An inexpensive antimalarial drug may now be a reality as researchers striving to create a less expensive version of artemisinin, have cleared a major hurdle, according to a new report in the journal Nature.

Two and a half years ago, a University of California, Berkeley, team led by Jay D. Keasling, UC Berkeley professor of chemical engineering and bioengineering, succeeded in engineering bacteria to make a chemical precursor of artemisinin – the best drug available today to cure malaria.
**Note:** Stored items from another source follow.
(** Whatever the element holds, a checked field does not fault, and is the
    next part of it. *)
Lemma pwp_field_split e n (Q : list Z → F → Z → Prop) R f s :
  bytes octet → 0 ≤ s → 0 ≤ n → R (e s) f →
  (∀ bs rest, at_rest s (bs ++ rest) → zlen bs = n → bytes bs → s + n ≤ zlen octet → Q bs f (s + n)) →
  pwp (field e n) Q R f s.
Proof.
  intros Hb Hs Hn HR HQ. unfold field. apply pwp_bind. unfold pwp at 1, check.
  destruct (Z.ltb_spec (zlen octet) (s + n)); [done|]. apply pwp_bind.
  unfold pwp at 1, memcpy. replace (s <? 0) with false by (symmetry; lia).
  set (rest := drop (Z.to_nat s) octet).
  assert (Hlen : zlen rest = zlen octet - s) by (unfold rest, zlen in *; rewrite length_drop; lia).
  unfold read_bytes. fold (zlen rest). replace ((0 <=? n) && _) with true by (symmetry; lia).
  apply (HQ _ (drop (Z.to_nat n) rest)).
  - rewrite take_drop. split; [done|]. split; [lia|done].
  - unfold zlen in *. rewrite length_take. lia.
  - by apply Forall_take, Forall_drop.
  - lia.
Qed.

Lemma pwp_field e n (Q : list Z → F → Z → Prop) R f s :
  bytes octet → 0 ≤ s → 0 ≤ n → R (e s) f →
  (∀ bs, zlen bs = n → bytes bs → s + n ≤ zlen octet → Q bs f (s + n)) → pwp (field e n) Q R f s.
Proof. intros Hb Hs Hn HR HQ. eapply pwp_field_split; [done..|]. intros bs rest _. apply HQ. Qed.

Lemma pwp_int_field e n conv set (Q : unit → F → Z → Prop) R f s :
  bytes octet → 0 ≤ s → 0 ≤ n → R (e s) f →
  (∀ v, s + n ≤ zlen octet → Q tt (set v f) (s + n)) → pwp (int_field e n conv set) Q R f s.
Proof.
  intros Hb Hs Hn HR HQ. unfold int_field. apply pwp_bind, pwp_field; [done..|].
  intros bs _ _ Hle. by apply HQ.
Qed.
Lemma pwp_when b (m : P F unit) (Q : unit → F → Z → Prop) R f s :
  (b = true → pwp m Q R f s) → Q tt f s → pwp (p_when b m) Q R f s.
Proof. destruct b; cbn; auto. Qed.
End parse.

(** ** lib/core/ogs-conv.c: octets and texts

    A text is the list of its characters, each an octet, without the
    terminating zero; [in] and [out] are the objects from the pointers on.  An
    access beyond them is a fault.  Whether a char is signed does not matter:
    only the low octet of what is computed from it is kept. *)
Module Conv.

Definition OGS_OK : Z := 0.
Definition OGS_ERROR : Z := -1.
Definition INT_MAX : Z := 2 ^ 31 - 1.

(** The classes of ctype.h, in the C locale. *)
Definition isspace (c : Z) : bool := (c =? 0x20) || (0x9 <=? c) && (c <=? 0xd).
Definition isdigit (c : Z) : bool := (0x30 <=? c) && (c <=? 0x39).
Definition islower (c : Z) : bool := (0x61 <=? c) && (c <=? 0x7a).
Definition tolower (c : Z) : Z := if (0x41 <=? c) && (c <=? 0x5a) then c + 0x20 else c.

(** [out_p[i] = x] for a [uint8_t] array. *)
Definition poke (out : list Z) (i : nat) (x : Z) : option (list Z) :=
  if (i <? length out)%nat then Some (<[i := x mod 256]> out) else None.

Definition hex_of (c : Z) : Z :=
  if isdigit c then c - 0x30 else if islower c then c - 0x61 + 10 else c - 0x41 + 10.
(** [n]: [in_len - i]; [odd]: [k & 0x1]. *)
Fixpoint ascii_to_hex_loop (n : nat) (in_ : list Z) (out_len : Z) (j : nat) (odd : bool) (out : list Z) :
    option (nat * list Z) :=
  match n with
  | O => Some (j, out)
  | S n =>
      if Z.of_nat j <? out_len then
        match in_ with
        | [] => None
        | c :: in_ =>
            if isspace c then ascii_to_hex_loop n in_ out_len j odd out
            else if odd then
              x ← out !! j; out ← poke out j (Z.lor x (hex_of c));
              ascii_to_hex_loop n in_ out_len (S j) false out
            else
              out ← poke out j (Z.shiftl (hex_of c) 4);
              ascii_to_hex_loop n in_ out_len j true out
        end
      else Some (j, out)
  end.
Definition ogs_ascii_to_hex (in_ : list Z) (in_len : Z) (out : list Z) (out_len : Z) : option (nat * list Z) :=
  ascii_to_hex_loop (Z.to_nat in_len) in_ out_len 0 false out.

Definition is_hex (c : Z) : bool :=
  (0x30 <=? c) && (c <=? 0x39) || (0x61 <=? c) && (c <=? 0x66) || (0x41 <=? c) && (c <=? 0x46).
(** [for (i = 0; i < in_len; i++) if (!...) return OGS_ERROR;] *)
Fixpoint all_hex (n : nat) (in_ : list Z) : option bool :=
  match n, in_ with
  | O, _ => Some true
  | S n, c :: in_ => if is_hex c then all_hex n in_ else Some false
  | S n, [] => None
  end.
(** A NULL is None. *)
Definition ogs_ascii_to_hex_checked (in_ : option (list Z)) (in_len : Z) (out : option (list Z)) (out_len : Z) :
    option (Z * option (list Z)) :=
  match in_, out with
  | Some i, Some o =>
      if (in_len <? 0) || (out_len <? 0) || (INT_MAX / 2 <? out_len) || negb (in_len =? out_len * 2) then Some (OGS_ERROR, out)
      else
        ok ← all_hex (Z.to_nat in_len) i;
        if negb ok then Some (OGS_ERROR, out)
        else '(_, o) ← ogs_ascii_to_hex i in_len o out_len; Some (OGS_OK, Some o)
  | _, _ => Some (OGS_ERROR, out)
  end.

(** Of lib/core/ogs-conv.h. *)
Definition ogs_hex_from_string (str out : list Z) (out_len : Z) : option (list Z) :=
  snd <$> ogs_ascii_to_hex str (zlen str) out out_len.
Definition ogs_hex_from_string_checked (str out : option (list Z)) (out_len : Z) : option (Z * option (list Z)) :=
  match str with
  | None => Some (OGS_ERROR, out)
  | Some s => ogs_ascii_to_hex_checked str (zlen s) out out_len
  end.

(** The digits of a number, as printf writes them for [%x]: [n] of them. *)
Definition hex_char (d : Z) : Z := if d <? 10 then 0x30 + d else 0x61 + (d - 10).
Fixpoint hex_digits (n : nat) (x : Z) : list Z :=
  match n with O => [] | S n => hex_digits n (x / 16) ++ [hex_char (x mod 16)] end.

(** [snprintf(str, last - str, ...)] of [text], as [ogs_slprintf] calls it: it
    writes what fits, with a zero; the result is the next position, even
    beyond [last].  Positions are indices. *)
Definition write_at (out : list Z) (p : nat) (text : list Z) : option (list Z) :=
  if (p + length text <=? length out)%nat then Some (take p out ++ text ++ drop (p + length text) out) else None.
Definition ogs_slprintf (out : list Z) (p last : Z) (text : list Z) : option (Z * list Z) :=
  if p <? last then
    out ← write_at out (Z.to_nat p) (take (Z.to_nat (last - p - 1)) text ++ [0]);
    Some (p + zlen text, out)
  else Some (p - 1, out).
(** The rest of [for (i = 0; i < l; i++)]. *)
Fixpoint hex_to_ascii_loop (l : nat) (in_ : list Z) (p last : Z) (out : list Z) : option (list Z) :=
  match l, in_ with
  | O, _ => Some out
  | S l, c :: in_ => '(p, out) ← ogs_slprintf out p last (hex_digits 2 c); hex_to_ascii_loop l in_ p last out
  | S _, [] => None
  end.
Definition ogs_hex_to_ascii (in_ : list Z) (in_len : Z) (out : list Z) (out_len : Z) : option (list Z) :=
  out ← poke out 0 0;
  hex_to_ascii_loop (Z.to_nat (if out_len <? in_len then out_len else in_len)) in_ 0 out_len out.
The team’s ultimate goal was to retool the microbe’s metabolism to perform as much of the drug synthesis as possible in order to sidestep the expensive laboratory synthesis needed to make artemisinin. That synthesis would have increased the drug’s cost beyond the researchers’ ambitious target of 25 cents per dose.

They now have nearly achieved that goal by engineering the production of artemisinic acid, one chemical alteration away from artemisinin. The fact that the researchers have not yet been able to produce artemisinin itself is not a disadvantage, they said, since drugs currently on the market – all made from extracts of the wormwood plant, Artemisia annua – are synthetic derivatives of both artemisinic acid and artemisinin.

“This is probably as close to artemisinin as we are going to get in microbes. The rest is going to be done by chemistry,” said Keasling, director of the UC Berkeley Synthetic Biology Center and of the Lawrence Berkeley National Laboratory’s Synthetic Biology Department, and a UC Berkeley member of the California Institute of Quantitative Biomedical Research.

“While we have made a lot of progress in the past two years, there still are a lot of unknowns,” he added.